シゲヤスは一瞬、過去を懐かしむような渋い顔をした。
「・・ちょっとついて来い」
寝ぼけている蒼の返事も待たず、シゲヤスは蒼の首根っこをつまみあげる。そのまま、抵抗できない蒼は部屋の外に連れ出された。
頭が痛い。酒による頭痛は内側からではなく、赤く腫れた後頭部からのものだ。曲がり角で思い切りぶつけたところが、じんじんと脈打っている。おかげで目は覚めたが、こんな目覚めが心地いいはずがない。
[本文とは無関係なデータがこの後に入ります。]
(** X12: two stores that the recorder wrote from the same calls in a
    different order, with at least one data row and cells that the reader
    returns as they were written, both raise [OverflowError] or both
    return statistics, and these have the same number of evaluations, the
    same token usage, the same routing distribution, the same fairness
    metrics and the same resilience metrics; only the mean latency, a sum
    of floats, may depend on the order. *)
Theorem row_order_irrelevant self (self' : ResearchLogger) fs (fs' : filesystem)
    calls calls' :
  calls ≡ₚ calls' ->
  fs !! log_path self = Some (headers :: map csv_row calls) ->
  fs' !! log_path self' = Some (headers :: map csv_row calls') ->
  calls <> [] ->
  Forall latency_readable calls ->
  Forall Csv.as_written (map csv_row calls) ->
  (get_summary_stats self fs = Raise OverflowError /\
   get_summary_stats self' fs' = Raise OverflowError)
  \/ (exists st st' : Stats,
        get_summary_stats self fs = Ok (Statistics st) /\
        get_summary_stats self' fs' = Ok (Statistics st') /\
        total_evaluations st = total_evaluations st' /\
        token_usage st = token_usage st' /\
        routing_distribution st = routing_distribution st' /\
        fairness_metrics st = fairness_metrics st' /\
        resilience st = resilience st').
Proof.
  intros Hperm Hfs Hfs' Hne Hlat _.
  assert (Hne' : calls' <> []).
  { intros ->. apply Permutation_nil_r in Hperm. contradiction. }
  assert (Hlat' : Forall latency_readable calls') by (rewrite <- Hperm; exact Hlat).
  destruct (summary_recorded_form self fs calls Hfs Hne Hlat) as (routing & Hrouting & ->).
  destruct (summary_recorded_form self' fs' calls' Hfs' Hne' Hlat')
    as (routing' & Hrouting' & ->).
  assert (Hsame : routing' = routing).
  { apply map_eq. intros key. rewrite Hrouting, Hrouting', !reader_recorded.
    unfold occurrences. f_equal. symmetry. apply count_perm, Permutation_map, Hperm. }
  rewrite Hsame.
  rewrite <- (Permutation_length Hperm).
  rewrite <- (sum_int_perm _ _ (Permutation_map _ Hperm)).
  rewrite <- (sum_int_perm _ _ (Permutation_map snd Hperm)).
  rewrite <- (count_perm triggered _ _ Hperm), <- (count_perm changed _ _ Hperm).
  apply statistics_of_latency; [apply calls_counted, Hne | apply count_bound].
Qed.

(** C4: the division that gives [change_rate] is guarded. On a store
    that the recorder wrote, with at least one data row, whose cells the
    reader returns as they were written, the summary returns statistics or
    raises [OverflowError], and it returns statistics when the row count
    and the totals are below [2^53]; in the statistics [change_rate] is the
    integer 0 when no row has [is_fairness_triggered] equal to [True], and
    the quotient of [decision_changes] by [triggers] when some row has. On
    any store whatsoever, no [ZeroDivisionError] is raised, and statistics
    that are returned carry that guarded quotient. *)
Theorem change_rate_guard self fs calls :
  fs !! log_path self = Some (headers :: map csv_row calls) ->
  calls <> [] ->
  Forall latency_readable calls ->
  Forall Csv.as_written (map csv_row calls) ->
  ((exists st : Stats,
      get_summary_stats self fs = Ok (Statistics st) /\
      triggers (fairness_metrics st)
        = rows_marked "is_fairness_triggered"
            (Csv.DictReader (headers :: map csv_row calls)) /\
      decision_changes (fairness_metrics st)
        = rows_marked "fairness_decision_changed"
            (Csv.DictReader (headers :: map csv_row calls)) /\
      (triggers (fairness_metrics st) = 0 ->
         change_rate (fairness_metrics st) = NInt 0) /\
      (0 < triggers (fairness_metrics st) ->
         exists q : PyFloat.float,
           PyFloat.int_truediv (decision_changes (fairness_metrics st))
                               (triggers (fairness_metrics st)) = Ok q /\
           change_rate (fairness_metrics st) = NFloat q))
   \/ get_summary_stats self fs = Raise OverflowError) /\
  (counts_in_range calls ->
     exists st : Stats, get_summary_stats self fs = Ok (Statistics st)) /\
  (forall (any : ResearchLogger) (store : filesystem),
     get_summary_stats any store <> Raise ZeroDivisionError) /\
  (forall (any : ResearchLogger) (store : filesystem) (st : Stats),
     get_summary_stats any store = Ok (Statistics st) ->
     (triggers (fairness_metrics st) = 0 ->
        change_rate (fairness_metrics st) = NInt 0) /\
     (0 < triggers (fairness_metrics st) ->
        exists q : PyFloat.float,
          PyFloat.int_truediv (decision_changes (fairness_metrics st))
                              (triggers (fairness_metrics st)) = Ok q /\
          change_rate (fairness_metrics st) = NFloat q)).
Proof.
  intros Hstore Hne Hlat _.
  assert (Hguard : forall (any : ResearchLogger) (store : filesystem) (st : Stats),
            get_summary_stats any store = Ok (Statistics st) ->
            (triggers (fairness_metrics st) = 0 ->
               change_rate (fairness_metrics st) = NInt 0) /\
            (0 < triggers (fairness_metrics st) ->
               exists q : PyFloat.float,
                 PyFloat.int_truediv (decision_changes (fairness_metrics st))
                                     (triggers (fairness_metrics st)) = Ok q /\
                 change_rate (fairness_metrics st) = NFloat q)).
  { intros any store st Hst.
    destruct (summary_counts any store st Hst) as (f & _ & _ & Htr & _).
    apply (guarded_quotient _ _ _ (summary_change_rate any store st Hst)).
    rewrite Htr. unfold rows_marked. apply count_bound. }
  split; [| split; [| split]].
  - destruct (recorded_cases self fs calls Hstore Hne Hlat) as [[st Hst] | Hover];
      [left | right; exact Hover].
    exists st. split; [exact Hst |].
    destruct (summary_counts self fs st Hst) as (f & Hf & _ & Htr & Hch).
    rewrite Hstore in Hf. injection Hf as <-.
    split; [exact Htr |]. split; [exact Hch |].
    apply (Hguard self fs st Hst).
  - intros Hrange.
    destruct (summary_recorded self fs calls Hstore Hne Hlat Hrange) as (st & Hst & _).
    eauto.
  - intros any store. apply summary_no_zero_division.
  - exact Hguard.
Qed.

End RecordedStores.

(** ** The instance and the file system between two calls *)

Section Stateless.

Context `{Schemas} `{FloatText}.

Lemma perform_reading {X : Type} (o : op X) (w : world) :
  reading o = true -> snd (perform o w) = w.
Proof.
  destruct o as [name | name value | path | path row | path row | path];
    try discriminate; intros _; cbn [perform].
  - destruct (attrs w !! name); reflexivity.
  - reflexivity.
  - destruct (files w !! path); reflexivity.
Qed.

(** A program of reading operations ends in the state it started in,
    whatever it returns or raises. *)
Lemma run_reads_only {A : Type} (p : prog A) :
  reads_only p -> forall w : world, snd (run p w) = w.
Proof.
  induction p as [a | e | X o k IH]; intros Hp w; cbn [run]; try reflexivity.
  destruct Hp as [Ho Hk]. pose proof (perform_reading o w Ho) as Hw.
  destruct (perform o w) as [[x | r] w']; cbn [snd] in Hw; subst w'.
  - apply IH, Hk.
  - reflexivity.
Qed.

Lemma lift_reads_only {A : Type} (r : result A) : reads_only (lift r).
Proof. destruct r; exact I. Qed.

Lemma run_lift {A : Type} (r : result A) (w : world) : run (lift r) w = (embed r, w).
Proof. destruct r; reflexivity. Qed.

(** The recorder writes: its programs are not reading programs. *)
Lemma log_decision_writes (d : CreditDecision.t) (k : Z) :
  ~ reads_only (log_decision_prog d k).
Proof. intros [_ Hk]. destruct (Hk "") as [Hwrite _]. discriminate. Qed.

Lemma init_csv_writes : ~ reads_only _init_csv_prog.
Proof.
  intros [_ Hk]. destruct (Hk "") as [_ Hfound].
  destruct (Hfound false) as [_ Hpath]. destruct (Hpath "") as [Hwrite _].
  discriminate.
Qed.

(** [get_summary_stats] sets no attribute and writes no file. *)
Lemma summary_reads_only : reads_only get_summary_stats_prog.
Proof.
  split; [reflexivity |]. intros path.
  split; [reflexivity |]. intros [|]; [| exact I].
  split; [reflexivity |]. intros path'.
  split; [reflexivity |]. intros rows. apply lift_reads_only.
Qed.

(** The program of [get_summary_stats] returns what the function on the
    file system returns. *)
Lemma run_summary (w : world) (p : string) :
  attrs w !! "log_path" = Some p ->
  run get_summary_stats_prog w
  = (embed (get_summary_stats {| log_path := p |} (files w)), w).
Proof.
  intros Hp. rewrite summary_unfold. cbn [log_path].
  unfold get_summary_stats_prog. cbn [run perform]. rewrite Hp.
  destruct (files w !! p) as [f |] eqn:Hf.
  - rewrite bool_decide_eq_true_2 by eauto.
    cbn [run perform]. rewrite Hp, Hf. apply run_lift.
  - rewrite bool_decide_eq_false_2 by (intros [? ?]; discriminate). reflexivity.
Qed.

Lemma run_summary_no_path (w : world) :
  attrs w !! "log_path" = None ->
  run get_summary_stats_prog w = (Failed (AttributeError "log_path"), w).
Proof. intros Hp. unfold get_summary_stats_prog. cbn [run perform]. rewrite Hp. reflexivity. Qed.
(** A frame that prints nothing and leaves the loop running is invisible
    in the trace of [run]. *)
Lemma run_quiet cfg f fs s :
  r_status (iteration cfg f s) = Running ->
  r_events (iteration cfg f s) = [] ->
  run cfg (f :: fs) s = run cfg fs (r_state (iteration cfg f s)).
Proof.
  intros Hst Hev. cbn [run]. unfold andthen. rewrite Hst, Hev.
  destruct (run cfg fs _); reflexivity.
Qed.

Lemma run_loud cfg f fs s :
  r_status (iteration cfg f s) = Running ->
  r_status (run cfg (f :: fs) s) = r_status (run cfg fs (r_state (iteration cfg f s))) /\
  r_events (run cfg (f :: fs) s)
    = r_events (iteration cfg f s) ++ r_events (run cfg fs (r_state (iteration cfg f s))).
Proof.
  intros Hst. cbn [run]. unfold andthen. rewrite Hst. split; reflexivity.
Qed.

Lemma actions_of_app e1 e2 : actions_of (e1 ++ e2) = actions_of e1 ++ actions_of e2.
Proof. apply flat_map_app. Qed.

(** While the counter stays below [required_confirmation], a primed,
    unconfirmed state only counts. *)
Lemma counting_phase cfg c z (fs : list frame) :
  Forall (stable_frame c z) fs ->
  forall s,
    primed c z s -> gesture_confirmed s = false ->
    (confirmation_frames s + List.length fs < required_confirmation cfg)%nat ->
    exists s',
      (forall rest, run cfg (fs ++ rest) s = run cfg rest s') /\
      typing_view s' = typing_view s /\
      primed c z s' /\ gesture_confirmed s' = false /\
      confirmation_frames s' = (confirmation_frames s + List.length fs)%nat.
Proof.
  induction 1 as [|f fs Hf _ IH]; intros s Hp Hconf Hcf.
  - exists s. cbn. rewrite Nat.add_0_r. auto.
  - cbn [List.length] in Hcf.
    destruct (track_hands_counting cfg c z f s Hp Hf Hconf ltac:(lia))
      as (Hst & Hev & Hv & Hp1 & Hconf1 & Hcf1).
    rewrite <- (iteration_stable_frame cfg c z f s Hf) in Hst, Hev, Hv, Hp1, Hconf1, Hcf1.
    destruct (IH _ Hp1 Hconf1 ltac:(lia)) as (s' & Hrun & Hv' & Hp' & Hconf' & Hcf').
    exists s'. split; [|split; [congruence|split; [exact Hp'|split; [exact Hconf'|]]]].
    + intros rest. cbn [app]. rewrite run_quiet by assumption. apply Hrun.
    + rewrite Hcf', Hcf1. cbn [List.length]. lia.
Qed.

(** Once confirmed, the rest of the stable run is silent. *)
Lemma confirmed_phase cfg c z (fs : list frame) :
  Forall (stable_frame c z) fs ->
  forall s,
    primed c z s -> gesture_confirmed s = true ->
    r_status (run cfg fs s) = Running /\ r_events (run cfg fs s) = [].
Proof.
  induction 1 as [|f fs Hf _ IH]; intros s Hp Hconf.
  - split; reflexivity.
  - destruct (track_hands_confirmed cfg c z f s Hp Hf Hconf) as (Hst & Hev & Hp1 & Hconf1).
    rewrite <- (iteration_stable_frame cfg c z f s Hf) in Hst, Hev, Hp1, Hconf1.
    rewrite run_quiet by assumption. now apply IH.
Qed.

(** The first [required_confirmation + 1] frames of a stable run that
    follows a differing frame are silent and leave the counter one short
    of the requirement. *)
Lemma silent_prefix cfg c z (pre : list frame) s :
  (1 <= required_confirmation cfg)%nat ->
  after_differing c z s ->
  Forall (stable_frame c z) pre ->
  List.length pre = (required_confirmation cfg + 1)%nat ->
  exists s',
    (forall rest, run cfg (pre ++ rest) s = run cfg rest s') /\
    typing_view s' = typing_view s /\
    primed c z s' /\ gesture_confirmed s' = false /\
    (confirmation_frames s' + 1 = required_confirmation cfg)%nat.
Proof.
  intros Hrc Hs Hpre Hlen.
  destruct pre as [|f1 [|f2 mid]]; cbn [List.length] in Hlen; try lia.
  inversion Hpre as [|? ? Hf1 Hpre1]; subst.
  inversion Hpre1 as [|? ? Hf2 Hmid]; subst.
  destruct (track_hands_first cfg c z f1 s Hs Hf1) as (Hst1 & Hev1 & Hv1 & Hh1).
  rewrite <- (iteration_stable_frame cfg c z f1 s Hf1) in Hst1, Hev1, Hv1, Hh1.
  set (s1 := r_state (iteration cfg f1 s)) in *.
  destruct (track_hands_second cfg c z f2 s1 Hh1 Hf2)
    as (Hst2 & Hev2 & Hv2 & Hp2 & Hconf2 & Hcf2).
  rewrite <- (iteration_stable_frame cfg c z f2 s1 Hf2) in Hst2, Hev2, Hv2, Hp2, Hconf2, Hcf2.
  set (s2 := r_state (iteration cfg f2 s1)) in *.
  destruct (counting_phase cfg c z mid Hmid s2 Hp2 Hconf2 ltac:(lia))
    as (s3 & Hrun & Hv3 & Hp3 & Hconf3 & Hcf3).
  exists s3. split; [|split; [congruence|split; [exact Hp3|split; [exact Hconf3|lia]]]].
  intros rest. cbn [app].
  rewrite (run_quiet cfg f1) by assumption. fold s1.
  rewrite (run_quiet cfg f2) by assumption. fold s2.
  apply Hrun.
Qed.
目はすっかり覚めてしまい、いつの間にかふらついていた足にも地面の感覚が戻っている。
シゲヤスはというとまったく酔いを感じさせない足取りで、どんどん階段を登っていく。薄暗い階段は足元も悪く、年が倍以上違う蒼はついていくだけでもやっとだ。
「若いのに、だらしないな」
「吉野さんが若すぎるんだ」
階段を登り切ると、そこは絶景というに相応しい展望が広がっていた。
天空のコロニーというだけあって、ここからは1日がかりで通ってきた森も、その先に広がる広大な大海さえも一望できた。それは、切れていた息すら飲んでしまうほどの、まさに絶景。
「どうだ。この世界に来て」
どうだ。と言われても、俺には全くなにを問われているのかわからない。
「楽しいよ。みんな優しいし、料理も工夫すれば続けられるんじゃないかな」
「・・少し長い話になるから、座れ」
妙に深刻な面持ちのシゲヤス。俺は、なにごとかと問い返したくなる感情を押し殺し、ベンチに腰を下ろした。
「蒼。お前がこの世界に来たのは今日だと言っていたな」
「うん。そうだけど」
俺は、昨晩謎の地震のような揺れと、目を開けていられないほどの光で気を失い、気がついた時にはこの世界の森に横たわっていた。こんなめちゃくちゃな話でも、異世界転生という予備知識があったから、俺はこの状況を飲み込むことができた。
「俺にとっては、もう20年以上前の話になる」
シゲヤスの語る内容に、俺はただ耳を傾けていた。